Add token_to_id, id_to_token, and get_added_tokens_decoder methods to Tokenizer class (#13)

Copilot · web-flow · commit b2945b589c1e · 2025-11-06T19:08:02.000-05:00
diff --git a/src/core/PreTokenizer.ts b/src/core/PreTokenizer.ts
@@ -6,15 +6,21 @@ import type { PreTokenizeTextOptions } from "@static/tokenizer";
  * A callable class representing a pre-tokenizer used in tokenization. Subclasses
  * should implement the `pre_tokenize_text` method to define the specific pre-tokenization logic.
  */
-abstract class PreTokenizer extends Callable<[string | string[], any?], string[]> {
+abstract class PreTokenizer extends Callable<
+  [string | string[], any?],
+  string[]
+> {
   /**
    * Method that should be implemented by subclasses to define the specific pre-tokenization logic.
    *
    * @param text The text to pre-tokenize.
    * @param options Additional options for the pre-tokenization logic.
    * @returns The pre-tokenized text.
    */
-  abstract pre_tokenize_text(text: string, options?: PreTokenizeTextOptions): string[];
+  abstract pre_tokenize_text(
+    text: string,
+    options?: PreTokenizeTextOptions,
+  ): string[];
 
   /**
    * Tokenizes the given text into pre-tokens.
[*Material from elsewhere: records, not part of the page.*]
(** X16: after Reset every entry is empty, and a prediction then stops at the
    first field: with a [float] that refuses the empty string (as Python's
    does), [predict_diabetes] shows the parse error of "Pregnancies" and does
    nothing else, whatever the form held before. *)
Theorem reset_form_then_predict (rt : Runtime) (m : Model) (entry_vars : list string)
    (w : World) :
  float_of_str rt "" = None ->
  entry_vars <> [] ->
  length (reset_form entry_vars) = length entry_vars /\
  Forall (fun text => text = "") (reset_form entry_vars) /\
  trace (snd (predict_diabetes rt (Some m) (reset_form entry_vars) w)) =
    trace w ++ [ShowError "Input Error"
                  ("Invalid Pregnancies: could not convert string to float: "
                     +:+ repr_str rt "")] /\
  fs (snd (predict_diabetes rt (Some m) (reset_form entry_vars) w)) = fs w.
Proof.
  intros P N. unfold reset_form.
  split; [apply List.length_map|]. split.
  { apply Forall_forall. intros x I. apply list_elem_of_In, in_map_iff in I.
    now destruct I as (? & <- & _). }
  destruct entry_vars as [|t entry_vars]; [contradiction|].
  assert (E : spec_validate rt FIELD_RANGES (map (fun _ => "") (t :: entry_vars))
              = inl (ParseError "Pregnancies" "")).
  { cbn. now rewrite P. }
  destruct (predict_diabetes_rejects rt m _ w _ E) as [d' ->]. auto.
Qed.

(** X17: the main application is started by [login_action] exactly when a
    row of the table holds the username with the digest of the password, and
    then from the world as the login found it; otherwise the only effect is
    the "Login Failed" box. *)
Theorem login_action_gate (on_successful_login : M unit) (w : World)
    (table : list user_row) (username password : string) :
  users w = Some table ->
  List.NoDup (map row_username table) ->
  ((exists r, In r table /\ row_username r = username /\
              row_password r = hash_password password) ->
   login_action on_successful_login username password w = on_successful_login w) /\
  (~ (exists r, In r table /\ row_username r = username /\
                row_password r = hash_password password) ->
   login_action on_successful_login username password w
     = (Ok tt, add_event login_failed w)).
Proof.
  intros U N.
  destruct (authenticate_user_decides w table username password U N) as [A X].
  cbv zeta in A, X. unfold login_action.
  split; intros H.
  - apply X in H. rewrite H in A. erewrite bind_ok by exact A. reflexivity.
  - assert (O : existsb (fun r => String.eqb (row_username r) username
                                  && String.eqb (row_password r) (hash_password password))
                  table = false).
    { apply not_true_is_false. intros O. apply H, X, O. }
    rewrite O in A. erewrite bind_ok by exact A. reflexivity.
Qed.

(** X18: [register_action] lets nothing through when the two passwords
    differ: it shows "Passwords do not match" and the table is not even
    read.  When they agree it shows the message of the first rule that the
    fields break and stays on the form, or it adds the row and goes back to
    the login window. *)
Theorem register_action_confirms_password (create_login_window : M unit) (w : World)
    (table : list user_row) (username password confirm_password email full_name : string) :
  users w = Some table ->
  register_action create_login_window username password confirm_password email full_name w =
    if String.eqb password confirm_password then
      match first_violation table username password email full_name with
      | Some err => (Ok tt, add_event (ShowError "Error" (error_text err)) w)
      | None =>
          create_login_window
            (add_event (ShowInfo "Success" "User registered successfully")
               (set_users
                  (Some (table ++ [UserRow username (hash_password password) email full_name]))
                  w))
      end
    else (Ok tt, add_event (ShowError "Error" "Passwords do not match") w).
Proof.
  intros U. unfold register_action.
  destruct (String.eqb password confirm_password); cbn [negb]; [|reflexivity].
  pose proof (register_user_run w table username password email full_name U) as R.
  destruct (first_violation table username password email full_name);
    erewrite bind_ok by exact R; reflexivity.
Qed.

(** ** Themes *)

Lemma apply_theme_themed (bg fg input_bg input_fg : string) (g : Windows) :
  themed bg fg (apply_theme bg fg input_bg input_fg (window_config bg g)).
Proof.
  repeat split. cbn. apply Forall_forall. intros wd I.
  apply list_elem_of_In, in_map_iff in I. destruct I as (wd0 & <- & _).
  destruct (is_label wd0) eqn:L; cbn; [auto|]. rewrite L. discriminate.
Qed.

Lemma apply_theme_twice (bg fg ibg ifg bg' fg' ibg' ifg' : string) (g : Windows) :
  apply_theme bg' fg' ibg' ifg' (window_config bg' (apply_theme bg fg ibg ifg (window_config bg g)))
  = apply_theme bg' fg' ibg' ifg' (window_config bg' g).
Proof.
  unfold apply_theme, window_config. cbn. f_equal. rewrite map_map.
  apply map_ext. intros wd. destruct (is_label wd) eqn:L; cbn; [reflexivity|now rewrite L].
Qed.

Lemma apply_theme_entries (bg fg ibg ifg : string) (g : Windows) :
  List.filter (fun wd => negb (is_label wd)) (input_children (apply_theme bg fg ibg ifg g))
  = List.filter (fun wd => negb (is_label wd)) (input_children g).
Proof.
  unfold apply_theme. cbn. induction (input_children g) as [|wd l IH]; [reflexivity|].
  cbn. destruct (is_label wd) eqn:L; cbn; [exact IH|]. rewrite L. cbn. now rewrite IH.
Qed.

(** X19: [toggle_theme] goes to the light theme from a window whose
    background is the dark one and to the dark theme from any other; after
    it every frame and label has the colours of the theme it went to;
    toggling again gives the other theme of the same window; and the widgets
    of the form that are not labels, the entries, keep the colours they had
    (the two input colours that the themes pass are never used). *)
Theorem toggle_theme_alternates (g : Windows) :
  (window_bg g = "#25446C" ->
   toggle_theme g = set_light_theme g /\ themed "#FFFFFF" "black" (toggle_theme g)) /\
  (window_bg g <> "#25446C" ->
   toggle_theme g = set_dark_theme g /\ themed "#25446C" "white" (toggle_theme g)) /\
  toggle_theme (set_dark_theme g) = set_light_theme g /\
  toggle_theme (set_light_theme g) = set_dark_theme g /\
  toggle_theme (toggle_theme (toggle_theme g)) = toggle_theme g /\
  List.filter (fun wd => negb (is_label wd)) (input_children (toggle_theme g))
  = List.filter (fun wd => negb (is_label wd)) (input_children g).
Proof.
  assert (DL : toggle_theme (set_dark_theme g) = set_light_theme g).
  { unfold toggle_theme. cbn [window_bg set_dark_theme apply_theme window_config].
    cbn [String.eqb Ascii.eqb Bool.eqb]. apply apply_theme_twice. }
  assert (LD : toggle_theme (set_light_theme g) = set_dark_theme g).
  { unfold toggle_theme. cbn [window_bg set_light_theme apply_theme window_config].
    cbn [String.eqb Ascii.eqb Bool.eqb]. apply apply_theme_twice. }
  split; [|split; [|split; [|split; [|split]]]]; auto.
  - intros E. unfold toggle_theme. rewrite E. cbn [String.eqb Ascii.eqb Bool.eqb].
    split; [reflexivity|apply apply_theme_themed].
  - intros N. unfold toggle_theme. apply String.eqb_neq in N. rewrite N.
    split; [reflexivity|apply apply_theme_themed].
  - assert (T : toggle_theme g = set_light_theme g \/ toggle_theme g = set_dark_theme g).
    { unfold toggle_theme. destruct (String.eqb (window_bg g) "#25446C"); auto. }
    destruct T as [-> | ->]; [now rewrite LD, DL|now rewrite DL, LD].
  - unfold toggle_theme. destruct (String.eqb (window_bg g) "#25446C");
      unfold set_light_theme, set_dark_theme; now rewrite apply_theme_entries.
Qed.

(** ** More of the program on the reference runtime *)

Ltac before_valid :=
  let j := fresh "j" in
  let Hs := fresh "Hs" in
  let He := fresh "He" in
  intros j ? ? ? ? ? Hs He;
  do 8 (destruct j as [|j];
        [first [ lia
               | cbn in Hs, He; inversion Hs; inversion He; subst; run ]|]);
  discriminate Hs.

Ltac columns_present :=
  let c := fresh "c" in
  let H := fresh "H" in
  intros c H; cbn in H;
  repeat (destruct H as [<-|H]; [cbn; tauto|]); destruct H.

Lemma predict_diabetes_invalid_form_witness :
  trace (snd (predict_diabetes Sample.runtime (Some Sample.classifier)
                Sample.form_with_text Sample.fresh))
    = [ShowError "Input Error"
         "Invalid Blood Pressure: could not convert string to float: 'high'"] /\
  fs (snd (predict_diabetes Sample.runtime (Some Sample.classifier)
             Sample.form_with_text Sample.fresh)) = ∅.
Proof.
  pose proof (predict_diabetes_invalid_form Sample.runtime Sample.classifier
                Sample.form_with_text Sample.fresh 2 "Blood Pressure" (PyInt 0) (PyInt 200)
                "high" eq_refl eq_refl ltac:(before_valid) ltac:(run)) as (_ & T & F).
  split; [exact T|exact F].
Defined.

Lemma validate_inputs_rejects_nan_and_infinity_witness :
  fst (validate_inputs Sample.runtime_special Sample.form_with_nan Sample.fresh)
    = Raise (Exc ValueError "Invalid Glucose: Glucose must be between 0 and 300").
Proof.
  apply (validate_inputs_rejects_nan_and_infinity Sample.runtime_special
           Sample.form_with_nan Sample.fresh 1 "Glucose" (PyInt 0) (PyInt 300) "nan" NaN
           eq_refl eq_refl ltac:(run) ltac:(discriminate) ltac:(before_valid)).
Defined.

Lemma predict_diabetes_model_failure_witness :
  trace (snd (predict_diabetes Sample.runtime (Some Sample.refusing) Sample.form
                Sample.fresh))
    = [ModelPredict [dict_values (dict_of_vector Sample.vector)];
       ShowError "Input Error" "X has 8 features, but the model expects 9"] /\
  fs (snd (predict_diabetes Sample.runtime (Some Sample.refusing) Sample.form
             Sample.fresh)) = ∅.
Proof.
  pose proof (predict_diabetes_model_failure Sample.runtime Sample.refusing Sample.form
                Sample.fresh Sample.vector
                (Exc ValueError "X has 8 features, but the model expects 9")
                eq_refl ltac:(run)) as (A & _).
  exact (A eq_refl).
Defined.

Lemma predict_diabetes_records_witness :
  fs (snd (predict_diabetes Sample.runtime (Some Sample.classifier) Sample.form
             Sample.fresh))
    = <[prediction_log :=
          [ map VStr (keys FIELD_RANGES ++ ["Outcome"]);
            map (fun fv => VNum (PyFloat (snd fv))) Sample.vector ++ [VStr "Non-Diabetic"] ]]>
        ∅.
Proof.
  exact (predict_diabetes_records Sample.runtime Sample.classifier Sample.form
           Sample.fresh Sample.vector 0 [] (Finite (22 # 25)) (Finite (3 # 25)) [] []
           eq_refl ltac:(run) ltac:(run) ltac:(run) eq_refl).
Defined.


Lemma batch_predict_save_cancelled_witness :
  fs (snd (batch_predict Sample.runtime (Some Sample.classifier) "in.csv" ""
             Sample.full_table)) = fs Sample.full_table /\
  trace (snd (batch_predict Sample.runtime (Some Sample.classifier) "in.csv" ""
                Sample.full_table))
    = [ModelPredict Sample.batch_input; ModelPredictProba Sample.batch_input].
Proof.
  exact (batch_predict_save_cancelled Sample.runtime Sample.classifier
           "in.csv" Sample.full_table Sample.batch_header
           Sample.batch_records [0; 1] Sample.batch_proba
           ltac:(discriminate) ltac:(run)
           ltac:(columns_present) ltac:(run)
           ltac:(cbn; intuition discriminate) ltac:(cbn; intuition discriminate)
           ltac:(run) eq_refl ltac:(run) eq_refl
           ltac:(repeat constructor)).
Defined.

Lemma sample_run : program_steps Sample.fresh Sample.two_accounts.
Proof.
  eapply steps_more; [eapply steps_more; [eapply steps_more; [apply steps_none|]|]|].
  - apply step_create.
  - exact (step_register Sample.database "alice" "password1" "alice@example.com" "Alice A").
  - exact (step_register Sample.one_account "bobby" "password1" "bobby@example.com" "Bob B").
Defined.

Lemma sample_later : program_steps Sample.one_account Sample.two_accounts.
Proof.
  eapply steps_more; [apply steps_none|].
  exact (step_register Sample.one_account "bobby" "password1" "bobby@example.com" "Bob B").
Defined.

Lemma store_consistent_forever_witness : store_consistent Sample.two_accounts.
Proof.
  apply (store_consistent_forever Sample.fresh Sample.two_accounts); [|exact sample_run].
  intros table E. discriminate E.
Defined.

Lemma store_append_only_witness :
  exists more, users Sample.two_accounts = Some ([Sample.alice] ++ more).
Proof.
  apply (store_append_only Sample.one_account Sample.two_accounts [Sample.alice]);
    [run|exact sample_later].
Defined.

Lemma login_persists_witness :
  authenticate_user "alice" "password1" Sample.two_accounts = (Ok true, Sample.two_accounts).
Proof.
  apply (login_persists Sample.database Sample.one_account Sample.two_accounts
           "alice" "password1" "alice@example.com" "Alice A"); [run|exact sample_later].
Defined.

Lemma registered_names_stay_taken_witness :
  register_user "alice" "another-password" "new@example.com" "Alice Again" Sample.two_accounts
    = (Ok false, add_event (ShowError "Error" "Username already exists") Sample.two_accounts) /\
  register_user "carol" "another-password" "alice@example.com" "Carol C" Sample.two_accounts
    = (Ok false, add_event (ShowError "Error" "Email already registered") Sample.two_accounts).
Proof.
  pose proof (registered_names_stay_taken Sample.database Sample.one_account
                Sample.two_accounts "alice" "password1" "alice@example.com" "Alice A"
                [Sample.alice; Sample.bobby]
                "carol" "another-password" "new@example.com" "Alice Again"
                ltac:(run) sample_later ltac:(run)) as (_ & A & _).
  pose proof (registered_names_stay_taken Sample.database Sample.one_account
                Sample.two_accounts "alice" "password1" "alice@example.com" "Alice A"
                [Sample.alice; Sample.bobby]
                "carol" "another-password" "ignored@example.com" "Carol C"
                ltac:(run) sample_later ltac:(run)) as (_ & _ & B).
  split; [apply A; run|apply B; [run|]].
  cbn [map row_username Sample.alice Sample.bobby]. intros [H|[H|[]]]; discriminate H.
Defined.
diff --git a/src/core/Tokenizer.ts b/src/core/Tokenizer.ts
@@ -19,7 +19,11 @@ import type PreTokenizer from "./PreTokenizer";
 import type TokenizerModel from "./TokenizerModel";
 import type PostProcessor from "./PostProcessor";
 import type Decoder from "./Decoder";
-import type { TokenConfig, TokenizerConfig, TokenizerJSON } from "@static/tokenizer";
+import type {
+  TokenConfig,
+  TokenizerConfig,
+  TokenizerJSON,
+} from "@static/tokenizer";
 
 interface EncodeOptions {
   text_pair?: string | null;
@@ -292,6 +296,36 @@ class Tokenizer {
       ? this.post_processor(tokens1, tokens2, add_special_tokens)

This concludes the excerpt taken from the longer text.